■ **What this task involves**
Only lines containing the string "forall" belong in the answer; copy all of them from the entries.

====== Materials provided

(** X1.  [_clear_invalid_flags], of [Attr] and of [BaseData]: the result
    has none of the keys of the method's list and has every other key
    with the value it had.  [numberOfChildren], spelled with the capital
    the host gives it, is in neither list, and [attributeType] is not in
    the list of [BaseData]: these two pass through. *)
Theorem clear_invalid_flags_spec :
  (forall (flags : gmap string pyval) key,
     Attr._clear_invalid_flags flags !! key
     = if bool_decide (key ∈ Attr.invalid) then None else flags !! key) /\
  (forall (flags : gmap string pyval) key,
     BaseData._clear_invalid_flags flags !! key
     = if bool_decide (key ∈ BaseData.invalid) then None else flags !! key) /\
  (forall (flags : gmap string pyval),
     Attr._clear_invalid_flags flags !! "numberOfChildren"
     = flags !! "numberOfChildren" /\
     BaseData._clear_invalid_flags flags !! "numberOfChildren"
     = flags !! "numberOfChildren" /\
     BaseData._clear_invalid_flags flags !! "attributeType"
     = flags !! "attributeType").
Proof.
  split; [intros; apply clear_keys_lookup|].
  split; [intros; apply clear_keys_lookup|].
  intros flags. unfold Attr._clear_invalid_flags, BaseData._clear_invalid_flags.
  by rewrite !clear_keys_lookup.
Qed.

(** ** Compounds *)

(** X2.  A compound of fixed arity that the constructor has filled
    passes [validate].  [add_child] still accepts one more child, and
    with that child the compound no longer passes. *)
Theorem generated_compound_validates h name ty children kwargs (N : nat) :
  CompoundOps.compound_types !! ty = Some N -> (0 < N)%nat ->
  deref h (default CompoundOps.default_children children) = [] ->
  exists c h1,
    CompoundOps.__init__ h name ty children true kwargs = Ok (c, h1) /\
    CompoundOps.count h1 c = N /\
    CompoundOps.validate h1 c = Ok tt /\
    forall child,
      exists h2,
        CompoundOps.add_child h1 c child = Ok h2 /\
        CompoundOps.count h2 c = S N /\
        CompoundOps.validate h2 c = pm_error (WrongChildCount ty).
Proof.
  intros HN Hpos Hnil.
  destruct (init_generates h name ty children kwargs N HN Hpos Hnil)
    as (type & _ & Hinit).
  assert (Hbound := compound_types_bound _ _ HN).
  match type of Hinit with
  | _ = Ok (?c0, <[?l0 := ?k0]> _) =>
      set (c := c0) in *; set (l := l0) in *; set (kids := k0) in *
  end.
  assert (Hlen : length kids = N).
  { unfold kids. rewrite List.length_map, length_take.
    destruct (Runs.colored ty kwargs);
      cbn [length CompoundOps.rgb CompoundOps.xyz]; lia. }
  assert (Hcount : forall hh ks, CompoundOps.count (<[l := ks]> hh) c
                                 = length ks).
  { intros hh ks. unfold CompoundOps.count. cbn [Compound._children c].
    by rewrite deref_insert. }
  exists c, (<[l := kids]> h). split; [exact Hinit|].
  split; [by rewrite Hcount|]. split.
  - unfold CompoundOps.validate, CompoundOps.valid_size.
    rewrite Hcount, Hlen. cbn [Compound._target_size c].
    destruct (Nat.eqb_spec N 0); [lia|]. by rewrite Nat.eqb_refl.
  - intros child. eexists. split.
    + apply add_child_ok. right. rewrite Hcount, Hlen.
      cbn [Compound._target_size c]. lia.
    + cbn [Compound._children c].
      unfold CompoundOps.validate, CompoundOps.valid_size,
        CompoundOps.get_children.
      cbn [Compound._children c]. rewrite Hcount, deref_insert, length_app, Hlen.
      cbn [length Compound._target_size c].
      split; [lia|].
      destruct (Nat.eqb_spec N 0); [lia|].
      by destruct (Nat.eqb_spec (N + 1) N); [lia|].
Qed.

Lemma generated_compound_validates_witness :
  exists c h1,
    CompoundOps.__init__ ∅ "t" "double3" None true ∅ = Ok (c, h1) /\
    CompoundOps.validate h1 c = Ok tt.
Proof.
  destruct (generated_compound_validates ∅ "t" "double3" None ∅ 3 eq_refl
              ltac:(lia) eq_refl) as (c & h1 & Hinit & _ & Hvalid & _).
  by exists c, h1.
Defined.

============

■ **Exercise output**
  (forall (flags : gmap string pyval) key,
  (forall (flags : gmap string pyval) key,
  (forall (flags : gmap string pyval),
    forall child,
  assert (Hcount : forall hh ks, CompoundOps.count (<[l := ks]> hh) c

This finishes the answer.